High Performance Signal and Image Processing on VxWorks

High Performance Signal and Image Processing on VxWorks

KaKay photo

The VxWorks platform includes the Intel Integrated Performance Primitives (IPP).  This set of libraries is used for signal processing, image processing, video processing, cryptography, and other computations involving large vectors and matrices.  Intel IPP enables VxWorks applications to include text and object detection in aerial photos, machine vision in automated manufacturing, audio signal processing in aircrafts, high-speed encryption and decryption of signals.

Intel IPP libraries are designed to take advantage of Intel Streaming SIMD Extensions (SSE) and Intel Advanced Vector Extensions (AVX) instructions.  These instructions process 128, 256, and 512 bits of data in a single instruction, and accelerates matrix processing.

For optimization on Intel Architecture, the VxWorks platform also includes the Intel C++ Compiler (ICC).  VxWorks libraries, kernel, drivers, and applications can all be built with ICC for the Intel Architecture.

Recently, the VxWorks platform upgraded to ICC version 16 and Intel IPP version 9 support.  This new version of Intel IPP contains optimizations for a majority of the image processing, color conversion, and computer vision functions for SSE 4.2 and Intel AVX2.  The details below explore some features of Intel IPP v9 and the benefits of this version upgrade.

Image Processing

In machine vision, the first processing steps are often noise reduction and edge detection.   Once edges are identified, the computer can go through a series of pattern recognition steps to identify objects, text, and faces.  Intel IPP image processing library has a set of functions to support machine vision in some simple steps.

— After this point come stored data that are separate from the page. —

(* ===== verification/WPacket.v ===== *)
(** * Writing packets: [WPACKET], [src/crypto/packet.c]

    A [WPACKET] writes to a growable [BUF_MEM], to a fixed block, or nowhere.  The
    list [subs] is the chain of open sub-packets, innermost first ([sub->parent]
    is the tail, NULL is [[]]).  An operation is a function to
    [option (bool * WPACKET)]: the returned truth value and the final [*pkt], or
    [None] for undefined behaviour (an access outside of the buffer).  Pointers
    into the buffer are offsets.  [otls_assert(x)] is [x], as in builds with
    [NDEBUG]. *)

From S2P Require Import Prelude Mem Buffer.

Record WPACKET_SUB := mk_WPACKET_SUB {
  packet_len : Z;
  lenbytes : Z;
  pwritten : Z;
  sub_flags : Z
}.
#[export] Instance eta_WPACKET_SUB : Eta WPACKET_SUB :=
  fun s => mk_WPACKET_SUB (packet_len s) (lenbytes s) (pwritten s) (sub_flags s).

Record WPACKET := mk_WPACKET {
  wp_buf : option BUF_MEM;
  staticbuf : option (list Z);
  wp_curr : Z;
  written : Z;
  maxsize : Z;
  subs : list WPACKET_SUB
}.
#[export] Instance eta_WPACKET : Eta WPACKET := fun p =>
  mk_WPACKET (wp_buf p) (staticbuf p) (wp_curr p) (written p) (maxsize p) (subs p).

Definition WPACKET_FLAGS_NONE : Z := 0.
Definition WPACKET_FLAGS_NON_ZERO_LENGTH : Z := 1.
Definition WPACKET_FLAGS_ABANDON_ON_ZERO_LENGTH : Z := 2.

Definition DEFAULT_BUF_SIZE : Z := 256.
(** [sizeof(WPACKET_SUB)], [sizeof(size_t)] and [sizeof(unsigned int)] (LP64) *)
Definition sizeof_WPACKET_SUB : Z := 40.
Definition sizeof_size_t : Z := 8.
Definition sizeof_uint : Z := 4.

(** The block behind the packet. *)
Definition GETBUF (p : WPACKET) : option (list Z) :=
  match staticbuf p with
  | Some b => Some b
  | None => match wp_buf p with Some m => buf_data m | None => None end
  end.

(** Storing through a pointer into that block. *)
Definition PUTBUF (p : WPACKET) (blk : list Z) : WPACKET :=
  match staticbuf p with
  | Some _ => p <| staticbuf := Some blk |>
  | None =>
      match wp_buf p with
      | Some m => p <| wp_buf := Some (m <| buf_data := Some blk |>) |>
      | None => p
      end
  end.

Definition WPACKET_get_curr (pkt : WPACKET) : option Z :=
  match GETBUF pkt with
  | None => None
  | Some _ => Some (wp_curr pkt)
  end.

Definition WPACKET_is_null_buf (pkt : WPACKET) : bool :=
  match wp_buf pkt, staticbuf pkt with None, None => true | _, _ => false end.

Definition maxmaxsize (lenbytes : Z) : Z :=
  if (sizeof_size_t <=? lenbytes) || (lenbytes =? 0) then SIZE_MAX
  else sz (sz (sz (Z.shiftl 1 (lenbytes * 8)) - 1) + lenbytes).

(** [for (sub = pkt->subs; sub->parent != NULL; sub = sub->parent);] *)
Fixpoint top_sub (chain : list WPACKET_SUB) : option WPACKET_SUB :=
  match chain with
  | [] => None
  | [sub] => Some sub
  | _ :: parent => top_sub parent
  end.

Section Writing.
Context `{Malloc}.
Variable OPENtls_secure_malloc : Z -> option (list Z).

(** Also the final [*allocbytes]. *)
Definition WPACKET_reserve_bytes (pkt : WPACKET) (len : Z)
  : option (bool * WPACKET * option Z) :=
  if negb (match subs pkt with [] => false | _ => true end && negb (len =? 0))
  then Some (false, pkt, None)
  else if sz (maxsize pkt - written pkt) <? len then Some (false, pkt, None)
  else
    '(ok, pkt) ←
      match wp_buf pkt with
      | Some buf =>
          if sz (buf_length buf - written pkt) <? len then
            let reflen := if buf_length buf <? len then len else buf_length buf in
            let newlen :=
              if SIZE_MAX / 2 <? reflen then SIZE_MAX
              else let newlen := reflen * 2 in
                   if newlen <? DEFAULT_BUF_SIZE then DEFAULT_BUF_SIZE else newlen in
            '(r, buf') ← BUF_MEM_grow OPENtls_secure_malloc buf newlen;
            Some (negb (r =? 0), pkt <| wp_buf := Some buf' |>)
          else Some (true, pkt)
      | None => Some (true, pkt)
      end;
    if negb ok then Some (false, pkt, None)
    else Some (true, pkt, WPACKET_get_curr pkt).

Definition WPACKET_allocate_bytes (pkt : WPACKET) (len : Z)
  : option (bool * WPACKET * option Z) :=
  '(ok, pkt, allocbytes) ← WPACKET_reserve_bytes pkt len;
  if negb ok then Some (false, pkt, allocbytes)
  else Some (true, pkt <| written ::= fun w => sz (w + len) |>
                       <| wp_curr ::= fun c => sz (c + len) |>, allocbytes).

Definition WPACKET_sub_reserve_bytes__ (pkt : WPACKET) (len lenbytes : Z)
  : option (bool * WPACKET * option Z) :=
  '(ok, pkt, allocbytes) ← WPACKET_reserve_bytes pkt (sz (lenbytes + len));
  if negb ok then Some (false, pkt, allocbytes)
  else Some (true, pkt, option_map (fun p => p + lenbytes) allocbytes).

Definition zero_sub : WPACKET_SUB := mk_WPACKET_SUB 0 0 0 0.

Definition wpacket_intern_init_len (pkt : WPACKET) (lenbytes' : Z) : option (bool * WPACKET) :=
  let pkt := pkt <| wp_curr := 0 |> <| written := 0 |> in
  match CRYPTO_zalloc sizeof_WPACKET_SUB with
  | None => Some (false, pkt <| subs := [] |>)
  | Some _ =>
      if lenbytes' =? 0 then Some (true, pkt <| subs := [zero_sub] |>)
      else
        let sub := zero_sub <| pwritten := lenbytes' |> <| lenbytes := lenbytes' |> in
        '(ok, pkt, _) ← WPACKET_allocate_bytes (pkt <| subs := [sub] |>) lenbytes';
        if negb ok then Some (false, pkt <| subs := [] |>)
        else Some (true, pkt <| subs := [sub <| packet_len := 0 |>] |>)
  end.

Definition WPACKET_init_static_len (pkt : WPACKET) (buf : option (list Z)) (len lenbytes' : Z)
  : option (bool * WPACKET) :=
  let max := maxmaxsize lenbytes' in
  match buf with
  | None => Some (false, pkt)
  | Some b =>
      if len <=? 0 then Some (false, pkt)
      else
        wpacket_intern_init_len
          (pkt <| staticbuf := Some b |> <| wp_buf := None |>
               <| maxsize := if max <? len then max else len |>) lenbytes'
  end.

Definition WPACKET_init_len (pkt : WPACKET) (buf : option BUF_MEM) (lenbytes' : Z)
  : option (bool * WPACKET) :=
  match buf with
  | None => Some (false, pkt)
  | Some b =>
      wpacket_intern_init_len
        (pkt <| staticbuf := None |> <| wp_buf := Some b |> <| maxsize := maxmaxsize lenbytes' |>)
        lenbytes'
  end.

Definition WPACKET_init (pkt : WPACKET) (buf : option BUF_MEM) : option (bool * WPACKET) :=
  WPACKET_init_len pkt buf 0.

Definition WPACKET_init_null (pkt : WPACKET) (lenbytes' : Z) : option (bool * WPACKET) :=
  wpacket_intern_init_len
    (pkt <| staticbuf := None |> <| wp_buf := None |> <| maxsize := maxmaxsize lenbytes' |>) 0.

Definition WPACKET_set_flags (pkt : WPACKET) (flags : Z) : bool * WPACKET :=
  match subs pkt with
  | [] => (false, pkt)
  | sub :: parent => (true, pkt <| subs := sub <| sub_flags := flags |> :: parent |>)
  end.

(** The loop of [put_value]: stores the low bytes of [value] backwards from
    [data + len - 1]; yields the block and what is left of [value]. *)
Fixpoint put_value_loop (blk : list Z) (data value : Z) (len : nat) : option (list Z * Z) :=
  match len with
  | O => Some (blk, value)
  | S n =>
      blk' ← wr blk (data + Z.of_nat n) (Z.land value 0xff);
      put_value_loop blk' data (Z.shiftr value 8) n
  end.

Definition put_value (pkt : WPACKET) (data : option Z) (value len : Z) : option (bool * WPACKET) :=
  match data with
  | None => Some (true, pkt)
  | Some p =>
      match GETBUF pkt with
      | None => None
      | Some blk =>
          '(blk', value') ← put_value_loop blk p value (Z.to_nat len);
          Some (negb (0 <? value'), PUTBUF pkt blk')
      end
  end.

(** [sub] is an open sub-packet and [parent] the chain above it.  The changes the
    code makes to [*sub] before freeing it are the local [sub] below. *)
Definition wpacket_intern_close (pkt : WPACKET) (sub : WPACKET_SUB) (parent : list WPACKET_SUB)
  (doclose : bool) : option (bool * WPACKET) :=
  let packlen := sz (written pkt - pwritten sub) in
  if (packlen =? 0) && has_bits (sub_flags sub) WPACKET_FLAGS_NON_ZERO_LENGTH
  then Some (false, pkt)
  else
    let abandon :=
      (packlen =? 0) && has_bits (sub_flags sub) WPACKET_FLAGS_ABANDON_ON_ZERO_LENGTH in
    if abandon && negb doclose then Some (false, pkt)
    else
      let pkt :=
        if abandon && (sz (wp_curr pkt - lenbytes sub) =? packet_len sub)
        then pkt <| written ::= fun w => sz (w - lenbytes sub) |>
                 <| wp_curr ::= fun c => sz (c - lenbytes sub) |>
        else pkt in
      let sub := if abandon then sub <| packet_len := 0 |> <| lenbytes := 0 |> else sub in
      '(ok, pkt) ←
        (if 0 <? lenbytes sub then
           match GETBUF pkt with
           | Some _ => put_value pkt (Some (packet_len sub)) packlen (lenbytes sub)
           | None => Some (true, pkt)
           end
         else Some (true, pkt));
      if negb ok then Some (false, pkt)
      else Some (true, if doclose then pkt <| subs := parent |> else pkt).

Fixpoint fill_lengths_loop (pkt : WPACKET) (chain : list WPACKET_SUB) : option (bool * WPACKET) :=
  match chain with
  | [] => Some (true, pkt)
  | sub :: parent =>
      '(ok, pkt) ← wpacket_intern_close pkt sub parent false;
      if negb ok then Some (false, pkt) else fill_lengths_loop pkt parent
  end.

Definition WPACKET_fill_lengths (pkt : WPACKET) : option (bool * WPACKET) :=
  match subs pkt with
  | [] => Some (false, pkt)
  | chain => fill_lengths_loop pkt chain
  end.

Definition WPACKET_close (pkt : WPACKET) : option (bool * WPACKET) :=
  match subs pkt with
  | [] | [_] => Some (false, pkt)
  | sub :: parent => wpacket_intern_close pkt sub parent true
  end.

Definition WPACKET_finish (pkt : WPACKET) : option (bool * WPACKET) :=
  match subs pkt with
  | [sub] =>
      '(ret, pkt) ← wpacket_intern_close pkt sub [] true;
      Some (ret, if (ret : bool) then pkt <| subs := [] |> else pkt)
  | _ => Some (false, pkt)
  end.

Definition WPACKET_start_sub_packet_len__ (pkt : WPACKET) (lenbytes' : Z)
  : option (bool * WPACKET) :=
  match subs pkt with
  | [] => Some (false, pkt)
  | chain =>
      match CRYPTO_zalloc sizeof_WPACKET_SUB with
      | None => Some (false, pkt)
      | Some _ =>
          let sub := zero_sub <| pwritten := sz (written pkt + lenbytes') |>
                              <| lenbytes := lenbytes' |> in
          if lenbytes' =? 0 then
            Some (true, pkt <| subs := sub <| packet_len := 0 |> :: chain |>)
          else
            let sub := sub <| packet_len := written pkt |> in
            '(ok, pkt, _) ← WPACKET_allocate_bytes (pkt <| subs := sub :: chain |>) lenbytes';
            Some (ok, pkt)
      end
  end.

I started with a 6 megapixel image of an aircraft to see the result of edge detection with Intel IPP’s computer vision library in VxWorks.  A typical high definition (HD) 1920 x 1080 image is 2 megapixels, so I’m working with an image that is 3 times the size of a typical HD image.  Figure 1 shows the result of each Intel IPP matrix conversion.  The first step converts the color image to grayscale.  Then a 5×5 low-pass Gaussian filter is used to remove image noise.  Finally, the Canny Edge Detection function is used to create the edge detection image.

Fig1 - airplaneIppiProgression_fragmentsmall

Figure 1 – Canny Edge Detection using Intel IPP.   Image shown is a portion of a smaller version of the 6 megapixel image.  From left to right:  original image, image after grayscale conversion and low-pass filter, final edge image.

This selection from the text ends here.